*** PROVIDED INFORMATION

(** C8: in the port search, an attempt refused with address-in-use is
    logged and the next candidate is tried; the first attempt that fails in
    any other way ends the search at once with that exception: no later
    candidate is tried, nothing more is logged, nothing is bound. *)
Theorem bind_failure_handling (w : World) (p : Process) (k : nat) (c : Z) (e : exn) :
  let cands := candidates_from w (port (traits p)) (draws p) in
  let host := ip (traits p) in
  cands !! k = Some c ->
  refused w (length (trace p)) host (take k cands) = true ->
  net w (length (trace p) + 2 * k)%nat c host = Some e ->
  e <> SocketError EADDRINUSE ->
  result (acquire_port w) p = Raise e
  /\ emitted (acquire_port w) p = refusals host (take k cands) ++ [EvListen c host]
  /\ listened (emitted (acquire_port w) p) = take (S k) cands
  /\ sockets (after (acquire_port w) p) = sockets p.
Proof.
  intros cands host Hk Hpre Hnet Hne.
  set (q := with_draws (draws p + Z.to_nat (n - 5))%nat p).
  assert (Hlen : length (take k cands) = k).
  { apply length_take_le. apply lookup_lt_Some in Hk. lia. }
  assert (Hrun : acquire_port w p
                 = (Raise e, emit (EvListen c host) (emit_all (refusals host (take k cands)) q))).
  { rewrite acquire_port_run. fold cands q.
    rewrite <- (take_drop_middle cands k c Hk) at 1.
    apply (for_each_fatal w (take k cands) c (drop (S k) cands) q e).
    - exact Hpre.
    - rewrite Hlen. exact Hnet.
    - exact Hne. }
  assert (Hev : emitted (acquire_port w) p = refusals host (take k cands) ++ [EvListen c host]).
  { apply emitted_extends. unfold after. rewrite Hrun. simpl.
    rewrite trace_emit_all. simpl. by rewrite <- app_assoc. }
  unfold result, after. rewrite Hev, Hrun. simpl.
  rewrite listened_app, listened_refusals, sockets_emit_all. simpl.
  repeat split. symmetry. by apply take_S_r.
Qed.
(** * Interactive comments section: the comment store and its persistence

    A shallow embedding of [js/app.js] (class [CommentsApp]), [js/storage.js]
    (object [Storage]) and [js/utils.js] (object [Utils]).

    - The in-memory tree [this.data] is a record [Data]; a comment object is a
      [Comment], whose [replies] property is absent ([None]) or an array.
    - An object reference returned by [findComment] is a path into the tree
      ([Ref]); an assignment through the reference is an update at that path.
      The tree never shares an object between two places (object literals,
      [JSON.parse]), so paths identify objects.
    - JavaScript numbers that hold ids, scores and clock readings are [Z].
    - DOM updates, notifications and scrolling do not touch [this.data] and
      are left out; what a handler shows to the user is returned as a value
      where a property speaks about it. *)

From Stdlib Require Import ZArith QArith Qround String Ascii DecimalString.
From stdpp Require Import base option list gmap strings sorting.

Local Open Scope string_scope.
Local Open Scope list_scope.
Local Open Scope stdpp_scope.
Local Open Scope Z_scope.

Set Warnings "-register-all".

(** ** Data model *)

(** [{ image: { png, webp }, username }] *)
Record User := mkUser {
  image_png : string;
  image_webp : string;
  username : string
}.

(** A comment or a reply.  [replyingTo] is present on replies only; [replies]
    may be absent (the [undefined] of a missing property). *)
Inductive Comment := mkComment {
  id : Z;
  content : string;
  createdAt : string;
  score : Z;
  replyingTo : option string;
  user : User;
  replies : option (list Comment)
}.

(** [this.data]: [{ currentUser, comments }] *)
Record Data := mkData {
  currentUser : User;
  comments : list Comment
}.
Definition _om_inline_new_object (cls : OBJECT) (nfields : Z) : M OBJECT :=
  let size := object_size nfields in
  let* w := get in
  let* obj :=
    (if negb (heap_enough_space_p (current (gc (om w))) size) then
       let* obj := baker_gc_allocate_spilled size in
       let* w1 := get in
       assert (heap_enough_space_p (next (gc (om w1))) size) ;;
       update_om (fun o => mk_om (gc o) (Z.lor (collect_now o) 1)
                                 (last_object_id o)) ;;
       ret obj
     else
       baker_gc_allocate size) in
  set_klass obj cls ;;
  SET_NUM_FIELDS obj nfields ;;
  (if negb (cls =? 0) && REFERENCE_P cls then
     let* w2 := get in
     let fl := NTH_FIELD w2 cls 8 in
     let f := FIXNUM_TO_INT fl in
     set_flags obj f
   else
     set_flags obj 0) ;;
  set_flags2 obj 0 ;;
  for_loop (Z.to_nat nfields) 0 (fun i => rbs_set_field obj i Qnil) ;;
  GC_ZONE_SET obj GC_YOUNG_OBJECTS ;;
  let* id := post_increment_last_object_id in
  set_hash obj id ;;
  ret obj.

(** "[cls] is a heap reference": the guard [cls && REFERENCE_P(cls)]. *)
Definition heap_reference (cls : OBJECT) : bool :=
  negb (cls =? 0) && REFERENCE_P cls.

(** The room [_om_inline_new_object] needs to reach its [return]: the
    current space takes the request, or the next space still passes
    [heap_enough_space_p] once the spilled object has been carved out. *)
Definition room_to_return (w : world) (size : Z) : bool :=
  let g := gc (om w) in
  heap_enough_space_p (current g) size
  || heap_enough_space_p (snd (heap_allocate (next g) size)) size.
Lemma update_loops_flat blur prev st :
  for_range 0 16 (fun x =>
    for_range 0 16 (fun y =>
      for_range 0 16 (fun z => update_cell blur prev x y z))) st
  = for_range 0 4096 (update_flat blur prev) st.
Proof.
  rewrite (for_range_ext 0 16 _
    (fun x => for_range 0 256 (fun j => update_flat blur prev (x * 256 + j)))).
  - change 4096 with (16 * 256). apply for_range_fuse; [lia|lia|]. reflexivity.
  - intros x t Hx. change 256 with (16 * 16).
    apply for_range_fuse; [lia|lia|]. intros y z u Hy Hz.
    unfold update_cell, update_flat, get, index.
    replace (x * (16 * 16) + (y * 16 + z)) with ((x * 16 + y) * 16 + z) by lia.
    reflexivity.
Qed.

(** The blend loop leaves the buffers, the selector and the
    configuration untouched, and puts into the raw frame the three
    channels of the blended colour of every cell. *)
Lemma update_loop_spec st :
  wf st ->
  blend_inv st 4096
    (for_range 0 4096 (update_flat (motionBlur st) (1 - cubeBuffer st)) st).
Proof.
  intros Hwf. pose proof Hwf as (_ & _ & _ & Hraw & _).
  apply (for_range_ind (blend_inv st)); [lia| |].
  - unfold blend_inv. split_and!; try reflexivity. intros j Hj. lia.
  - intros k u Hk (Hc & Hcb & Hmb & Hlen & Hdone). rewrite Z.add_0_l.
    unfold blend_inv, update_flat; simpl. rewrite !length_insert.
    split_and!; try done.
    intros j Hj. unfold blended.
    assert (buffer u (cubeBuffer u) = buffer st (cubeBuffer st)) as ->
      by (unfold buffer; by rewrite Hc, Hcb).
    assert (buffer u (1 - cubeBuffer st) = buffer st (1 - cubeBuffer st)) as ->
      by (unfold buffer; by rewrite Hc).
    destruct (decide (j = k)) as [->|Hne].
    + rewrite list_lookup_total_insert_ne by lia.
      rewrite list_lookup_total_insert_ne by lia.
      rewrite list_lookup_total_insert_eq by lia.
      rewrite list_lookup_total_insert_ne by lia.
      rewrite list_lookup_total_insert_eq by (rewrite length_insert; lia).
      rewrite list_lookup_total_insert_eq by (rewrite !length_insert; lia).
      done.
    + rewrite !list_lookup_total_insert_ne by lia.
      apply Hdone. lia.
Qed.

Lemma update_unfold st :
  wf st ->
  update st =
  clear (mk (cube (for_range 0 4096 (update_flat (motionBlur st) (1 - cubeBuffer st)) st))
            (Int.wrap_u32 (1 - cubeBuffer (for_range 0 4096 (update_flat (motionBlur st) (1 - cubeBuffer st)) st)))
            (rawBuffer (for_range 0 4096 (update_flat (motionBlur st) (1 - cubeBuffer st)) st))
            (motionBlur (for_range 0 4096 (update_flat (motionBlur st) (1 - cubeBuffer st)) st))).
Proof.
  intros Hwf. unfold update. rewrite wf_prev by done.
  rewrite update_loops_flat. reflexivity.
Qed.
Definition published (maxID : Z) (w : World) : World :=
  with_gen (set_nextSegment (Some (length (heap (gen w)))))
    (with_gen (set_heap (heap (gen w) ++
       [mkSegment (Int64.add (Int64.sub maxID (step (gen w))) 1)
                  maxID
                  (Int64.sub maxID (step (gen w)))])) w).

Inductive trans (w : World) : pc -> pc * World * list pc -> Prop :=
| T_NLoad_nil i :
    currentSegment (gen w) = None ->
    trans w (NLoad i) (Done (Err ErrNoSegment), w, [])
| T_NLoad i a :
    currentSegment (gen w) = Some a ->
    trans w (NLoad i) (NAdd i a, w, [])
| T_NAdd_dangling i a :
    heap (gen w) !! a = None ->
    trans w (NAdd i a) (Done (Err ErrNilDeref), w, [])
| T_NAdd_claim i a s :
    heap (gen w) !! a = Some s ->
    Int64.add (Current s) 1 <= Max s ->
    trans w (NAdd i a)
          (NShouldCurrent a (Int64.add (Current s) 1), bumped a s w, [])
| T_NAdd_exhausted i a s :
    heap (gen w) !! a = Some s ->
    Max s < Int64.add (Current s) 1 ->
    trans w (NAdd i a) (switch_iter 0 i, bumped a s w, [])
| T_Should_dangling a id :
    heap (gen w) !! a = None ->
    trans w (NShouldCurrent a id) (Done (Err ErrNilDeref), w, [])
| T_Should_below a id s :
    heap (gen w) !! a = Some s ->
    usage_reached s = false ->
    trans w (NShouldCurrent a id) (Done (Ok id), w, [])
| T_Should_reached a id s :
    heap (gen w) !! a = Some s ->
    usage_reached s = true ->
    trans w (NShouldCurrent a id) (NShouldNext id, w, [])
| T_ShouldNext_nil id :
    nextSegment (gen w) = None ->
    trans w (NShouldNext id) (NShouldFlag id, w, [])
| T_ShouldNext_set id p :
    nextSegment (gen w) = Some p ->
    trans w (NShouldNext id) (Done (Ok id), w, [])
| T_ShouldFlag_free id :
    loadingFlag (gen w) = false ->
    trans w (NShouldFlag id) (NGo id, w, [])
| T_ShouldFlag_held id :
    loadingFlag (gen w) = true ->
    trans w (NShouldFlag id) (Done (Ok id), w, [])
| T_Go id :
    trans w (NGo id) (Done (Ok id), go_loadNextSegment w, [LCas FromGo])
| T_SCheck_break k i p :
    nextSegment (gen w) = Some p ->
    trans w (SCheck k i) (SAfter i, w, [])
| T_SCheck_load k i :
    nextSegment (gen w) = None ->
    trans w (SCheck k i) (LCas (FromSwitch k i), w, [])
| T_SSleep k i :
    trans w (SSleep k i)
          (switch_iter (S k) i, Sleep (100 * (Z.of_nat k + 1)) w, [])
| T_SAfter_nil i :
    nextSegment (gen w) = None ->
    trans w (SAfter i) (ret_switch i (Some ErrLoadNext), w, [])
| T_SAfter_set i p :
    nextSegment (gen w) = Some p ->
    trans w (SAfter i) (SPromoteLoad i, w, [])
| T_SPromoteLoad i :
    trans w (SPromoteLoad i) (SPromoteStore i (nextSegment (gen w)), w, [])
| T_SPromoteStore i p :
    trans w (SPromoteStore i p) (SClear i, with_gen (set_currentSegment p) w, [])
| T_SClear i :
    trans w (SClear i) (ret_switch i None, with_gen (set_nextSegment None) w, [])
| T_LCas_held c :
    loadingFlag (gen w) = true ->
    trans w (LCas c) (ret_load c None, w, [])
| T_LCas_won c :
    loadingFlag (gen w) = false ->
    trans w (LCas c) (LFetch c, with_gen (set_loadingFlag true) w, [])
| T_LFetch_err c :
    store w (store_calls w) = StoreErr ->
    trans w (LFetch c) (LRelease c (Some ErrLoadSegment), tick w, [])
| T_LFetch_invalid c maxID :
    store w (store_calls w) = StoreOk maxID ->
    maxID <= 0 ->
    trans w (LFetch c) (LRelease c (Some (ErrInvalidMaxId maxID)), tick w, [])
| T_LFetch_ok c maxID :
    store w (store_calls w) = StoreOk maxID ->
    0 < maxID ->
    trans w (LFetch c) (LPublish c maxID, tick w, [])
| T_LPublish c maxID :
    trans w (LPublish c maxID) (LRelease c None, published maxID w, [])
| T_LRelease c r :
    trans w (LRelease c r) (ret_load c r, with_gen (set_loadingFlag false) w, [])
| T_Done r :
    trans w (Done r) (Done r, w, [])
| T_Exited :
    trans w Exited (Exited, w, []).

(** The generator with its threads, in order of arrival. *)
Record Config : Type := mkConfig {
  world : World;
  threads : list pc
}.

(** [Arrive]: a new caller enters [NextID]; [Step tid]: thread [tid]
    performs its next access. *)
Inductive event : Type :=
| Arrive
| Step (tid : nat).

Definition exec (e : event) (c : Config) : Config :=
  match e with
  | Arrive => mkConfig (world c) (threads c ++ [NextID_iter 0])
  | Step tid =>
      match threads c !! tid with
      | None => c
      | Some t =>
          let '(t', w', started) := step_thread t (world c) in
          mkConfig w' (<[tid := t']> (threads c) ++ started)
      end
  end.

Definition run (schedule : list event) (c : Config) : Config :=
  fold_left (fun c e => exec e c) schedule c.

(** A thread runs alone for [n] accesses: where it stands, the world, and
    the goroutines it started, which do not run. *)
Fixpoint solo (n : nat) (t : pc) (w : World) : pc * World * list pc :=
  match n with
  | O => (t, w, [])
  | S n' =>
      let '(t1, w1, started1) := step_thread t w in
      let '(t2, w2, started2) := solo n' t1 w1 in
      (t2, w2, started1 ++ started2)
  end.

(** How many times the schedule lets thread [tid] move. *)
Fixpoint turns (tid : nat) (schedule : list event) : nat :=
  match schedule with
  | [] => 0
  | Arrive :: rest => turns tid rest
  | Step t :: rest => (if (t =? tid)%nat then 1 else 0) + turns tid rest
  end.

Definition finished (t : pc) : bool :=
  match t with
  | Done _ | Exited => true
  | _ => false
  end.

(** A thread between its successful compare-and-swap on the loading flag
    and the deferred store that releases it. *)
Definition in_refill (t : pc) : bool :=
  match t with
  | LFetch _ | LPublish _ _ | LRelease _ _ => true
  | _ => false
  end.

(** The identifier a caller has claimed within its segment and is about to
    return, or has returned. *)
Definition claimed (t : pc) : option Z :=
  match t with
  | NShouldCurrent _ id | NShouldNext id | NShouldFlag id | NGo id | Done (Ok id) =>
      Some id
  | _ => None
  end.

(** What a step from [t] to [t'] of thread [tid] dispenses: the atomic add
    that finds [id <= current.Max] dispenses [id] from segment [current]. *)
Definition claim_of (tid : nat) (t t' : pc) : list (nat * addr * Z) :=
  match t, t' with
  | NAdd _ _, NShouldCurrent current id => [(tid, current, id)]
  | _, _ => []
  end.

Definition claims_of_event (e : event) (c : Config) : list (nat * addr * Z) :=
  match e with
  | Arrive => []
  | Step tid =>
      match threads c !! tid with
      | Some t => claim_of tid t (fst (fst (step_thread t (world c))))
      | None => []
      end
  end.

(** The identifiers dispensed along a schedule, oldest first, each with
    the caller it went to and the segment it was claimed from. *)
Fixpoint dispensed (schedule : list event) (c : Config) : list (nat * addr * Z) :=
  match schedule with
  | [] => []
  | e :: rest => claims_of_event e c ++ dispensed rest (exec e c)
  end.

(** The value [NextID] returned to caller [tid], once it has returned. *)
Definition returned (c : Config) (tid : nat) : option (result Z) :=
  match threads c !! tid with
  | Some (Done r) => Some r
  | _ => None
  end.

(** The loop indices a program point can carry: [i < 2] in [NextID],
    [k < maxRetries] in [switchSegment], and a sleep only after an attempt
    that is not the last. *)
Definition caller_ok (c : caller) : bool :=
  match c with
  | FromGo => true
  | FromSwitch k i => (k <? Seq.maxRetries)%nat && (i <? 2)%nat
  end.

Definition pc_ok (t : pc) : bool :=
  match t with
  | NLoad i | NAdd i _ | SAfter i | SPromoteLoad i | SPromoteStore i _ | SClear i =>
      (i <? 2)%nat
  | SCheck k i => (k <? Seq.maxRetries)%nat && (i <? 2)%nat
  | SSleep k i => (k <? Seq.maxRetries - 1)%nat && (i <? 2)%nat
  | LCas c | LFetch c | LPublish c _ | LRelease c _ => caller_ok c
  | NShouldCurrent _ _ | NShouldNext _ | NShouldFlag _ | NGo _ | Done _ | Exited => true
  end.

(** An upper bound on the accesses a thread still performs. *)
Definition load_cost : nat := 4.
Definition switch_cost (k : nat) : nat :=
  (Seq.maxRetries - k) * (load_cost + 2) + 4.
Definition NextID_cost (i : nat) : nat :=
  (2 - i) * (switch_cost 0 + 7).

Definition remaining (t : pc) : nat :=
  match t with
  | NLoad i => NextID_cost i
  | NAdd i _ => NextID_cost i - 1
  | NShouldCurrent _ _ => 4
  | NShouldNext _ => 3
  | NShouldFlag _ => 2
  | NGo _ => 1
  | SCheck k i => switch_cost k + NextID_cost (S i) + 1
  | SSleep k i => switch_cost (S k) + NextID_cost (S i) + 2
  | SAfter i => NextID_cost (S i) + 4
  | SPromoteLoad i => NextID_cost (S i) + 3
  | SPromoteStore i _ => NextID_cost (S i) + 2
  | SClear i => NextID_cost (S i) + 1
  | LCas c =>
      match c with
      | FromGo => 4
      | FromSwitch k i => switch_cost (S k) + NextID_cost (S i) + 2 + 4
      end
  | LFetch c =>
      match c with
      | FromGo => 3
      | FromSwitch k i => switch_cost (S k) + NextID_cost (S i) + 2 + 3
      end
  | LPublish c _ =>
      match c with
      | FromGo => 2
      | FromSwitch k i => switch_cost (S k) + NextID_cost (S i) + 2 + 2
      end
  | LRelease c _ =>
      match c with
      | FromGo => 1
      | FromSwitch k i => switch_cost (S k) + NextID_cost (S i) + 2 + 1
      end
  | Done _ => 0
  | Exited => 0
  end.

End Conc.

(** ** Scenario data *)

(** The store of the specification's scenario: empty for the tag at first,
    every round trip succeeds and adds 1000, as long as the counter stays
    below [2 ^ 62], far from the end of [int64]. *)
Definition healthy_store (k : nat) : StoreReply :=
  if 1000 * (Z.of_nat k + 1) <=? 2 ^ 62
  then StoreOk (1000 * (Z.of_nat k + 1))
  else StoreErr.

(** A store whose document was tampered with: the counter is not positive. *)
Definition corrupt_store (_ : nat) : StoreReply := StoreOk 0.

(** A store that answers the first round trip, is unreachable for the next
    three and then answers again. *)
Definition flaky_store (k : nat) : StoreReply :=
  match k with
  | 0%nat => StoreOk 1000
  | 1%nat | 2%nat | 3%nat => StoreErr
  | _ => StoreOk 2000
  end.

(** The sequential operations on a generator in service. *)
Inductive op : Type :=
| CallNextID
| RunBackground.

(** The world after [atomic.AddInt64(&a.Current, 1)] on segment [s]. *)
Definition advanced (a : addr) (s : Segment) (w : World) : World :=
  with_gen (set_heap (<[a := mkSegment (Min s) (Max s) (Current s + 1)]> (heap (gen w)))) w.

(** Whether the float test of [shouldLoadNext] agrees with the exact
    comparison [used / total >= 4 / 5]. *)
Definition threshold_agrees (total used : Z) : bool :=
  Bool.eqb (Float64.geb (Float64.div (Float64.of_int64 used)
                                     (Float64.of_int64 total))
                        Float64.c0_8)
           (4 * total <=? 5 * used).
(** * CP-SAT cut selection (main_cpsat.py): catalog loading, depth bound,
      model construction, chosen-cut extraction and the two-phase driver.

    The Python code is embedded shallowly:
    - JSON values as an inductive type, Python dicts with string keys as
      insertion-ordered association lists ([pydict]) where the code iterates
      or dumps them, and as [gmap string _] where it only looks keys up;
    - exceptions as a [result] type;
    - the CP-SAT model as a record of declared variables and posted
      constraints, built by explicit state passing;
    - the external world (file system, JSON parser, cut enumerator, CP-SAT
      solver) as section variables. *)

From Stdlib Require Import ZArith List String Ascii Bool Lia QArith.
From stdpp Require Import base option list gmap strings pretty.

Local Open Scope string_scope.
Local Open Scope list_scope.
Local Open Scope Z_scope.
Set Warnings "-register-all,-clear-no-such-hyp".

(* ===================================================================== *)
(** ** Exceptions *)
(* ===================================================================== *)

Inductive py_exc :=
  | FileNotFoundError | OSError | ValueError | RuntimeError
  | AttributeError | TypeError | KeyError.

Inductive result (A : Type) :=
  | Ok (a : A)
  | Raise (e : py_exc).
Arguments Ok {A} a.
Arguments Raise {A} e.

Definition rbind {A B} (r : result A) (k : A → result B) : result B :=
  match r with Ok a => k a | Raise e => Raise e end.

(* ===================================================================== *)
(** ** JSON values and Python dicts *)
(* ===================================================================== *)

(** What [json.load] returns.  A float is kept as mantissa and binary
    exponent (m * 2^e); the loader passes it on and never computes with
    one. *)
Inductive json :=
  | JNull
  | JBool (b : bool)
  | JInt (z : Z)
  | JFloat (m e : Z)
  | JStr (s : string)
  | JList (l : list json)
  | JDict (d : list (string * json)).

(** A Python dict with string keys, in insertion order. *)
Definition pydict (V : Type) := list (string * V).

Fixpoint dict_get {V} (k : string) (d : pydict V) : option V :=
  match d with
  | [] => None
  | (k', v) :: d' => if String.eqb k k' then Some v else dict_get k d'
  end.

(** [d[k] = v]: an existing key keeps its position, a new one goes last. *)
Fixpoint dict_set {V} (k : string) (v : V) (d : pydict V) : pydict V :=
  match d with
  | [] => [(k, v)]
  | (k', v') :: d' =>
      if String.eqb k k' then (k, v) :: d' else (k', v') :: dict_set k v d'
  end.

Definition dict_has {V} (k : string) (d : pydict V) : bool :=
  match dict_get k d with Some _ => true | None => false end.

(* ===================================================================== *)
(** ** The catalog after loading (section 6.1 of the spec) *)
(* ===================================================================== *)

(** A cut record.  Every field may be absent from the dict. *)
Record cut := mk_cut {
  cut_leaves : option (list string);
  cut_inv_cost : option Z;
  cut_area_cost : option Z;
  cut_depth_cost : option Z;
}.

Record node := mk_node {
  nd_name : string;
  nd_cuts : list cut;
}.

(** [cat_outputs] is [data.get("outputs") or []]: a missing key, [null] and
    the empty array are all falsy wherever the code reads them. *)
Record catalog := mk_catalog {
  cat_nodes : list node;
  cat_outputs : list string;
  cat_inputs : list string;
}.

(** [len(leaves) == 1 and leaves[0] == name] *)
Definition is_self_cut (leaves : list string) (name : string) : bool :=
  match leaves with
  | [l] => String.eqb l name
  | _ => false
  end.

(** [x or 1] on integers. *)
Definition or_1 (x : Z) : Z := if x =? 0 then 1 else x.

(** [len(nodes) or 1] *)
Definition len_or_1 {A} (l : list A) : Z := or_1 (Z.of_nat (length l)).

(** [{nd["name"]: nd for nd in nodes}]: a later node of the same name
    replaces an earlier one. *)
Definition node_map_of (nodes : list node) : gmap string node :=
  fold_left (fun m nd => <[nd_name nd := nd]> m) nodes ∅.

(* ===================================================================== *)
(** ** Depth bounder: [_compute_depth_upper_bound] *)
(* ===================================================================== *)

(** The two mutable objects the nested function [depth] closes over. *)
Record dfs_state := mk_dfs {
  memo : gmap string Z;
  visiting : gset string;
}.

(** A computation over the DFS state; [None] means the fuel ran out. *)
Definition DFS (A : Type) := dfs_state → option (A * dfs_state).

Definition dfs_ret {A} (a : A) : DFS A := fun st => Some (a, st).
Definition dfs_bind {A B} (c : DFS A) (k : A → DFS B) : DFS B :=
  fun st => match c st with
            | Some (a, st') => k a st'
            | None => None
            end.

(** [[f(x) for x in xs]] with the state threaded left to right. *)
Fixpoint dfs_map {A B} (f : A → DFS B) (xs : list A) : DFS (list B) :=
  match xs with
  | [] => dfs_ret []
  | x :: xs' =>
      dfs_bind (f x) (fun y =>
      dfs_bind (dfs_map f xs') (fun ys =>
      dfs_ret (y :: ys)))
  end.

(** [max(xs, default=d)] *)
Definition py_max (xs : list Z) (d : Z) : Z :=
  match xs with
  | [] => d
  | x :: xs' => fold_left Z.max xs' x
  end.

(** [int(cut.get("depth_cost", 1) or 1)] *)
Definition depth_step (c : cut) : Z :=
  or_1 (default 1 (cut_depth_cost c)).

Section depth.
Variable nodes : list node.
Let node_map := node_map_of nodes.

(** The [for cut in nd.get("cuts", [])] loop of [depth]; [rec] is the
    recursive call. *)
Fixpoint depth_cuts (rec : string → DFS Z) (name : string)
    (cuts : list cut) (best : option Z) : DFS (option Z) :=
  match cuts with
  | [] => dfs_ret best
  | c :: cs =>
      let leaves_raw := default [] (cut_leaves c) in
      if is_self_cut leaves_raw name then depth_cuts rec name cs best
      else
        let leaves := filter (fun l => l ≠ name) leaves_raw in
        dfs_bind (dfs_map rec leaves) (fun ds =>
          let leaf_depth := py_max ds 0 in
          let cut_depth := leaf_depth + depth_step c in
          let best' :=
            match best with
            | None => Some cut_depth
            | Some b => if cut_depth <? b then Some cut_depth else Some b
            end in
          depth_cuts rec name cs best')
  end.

******

▶ **WHAT TO PRODUCE**
Transcribe the records above from the line holding "trans w (NGo" down to the line holding "T_SPromoteStore i p", inclusive, without adding anything.

▶ **ANSWER TO THE PROBLEM**
    trans w (NGo id) (Done (Ok id), go_loadNextSegment w, [LCas FromGo])
| T_SCheck_break k i p :
    nextSegment (gen w) = Some p ->
    trans w (SCheck k i) (SAfter i, w, [])
| T_SCheck_load k i :
    nextSegment (gen w) = None ->
    trans w (SCheck k i) (LCas (FromSwitch k i), w, [])
| T_SSleep k i :
    trans w (SSleep k i)
          (switch_iter (S k) i, Sleep (100 * (Z.of_nat k + 1)) w, [])
| T_SAfter_nil i :
    nextSegment (gen w) = None ->
    trans w (SAfter i) (ret_switch i (Some ErrLoadNext), w, [])
| T_SAfter_set i p :
    nextSegment (gen w) = Some p ->
    trans w (SAfter i) (SPromoteLoad i, w, [])
| T_SPromoteLoad i :
    trans w (SPromoteLoad i) (SPromoteStore i (nextSegment (gen w)), w, [])
| T_SPromoteStore i p :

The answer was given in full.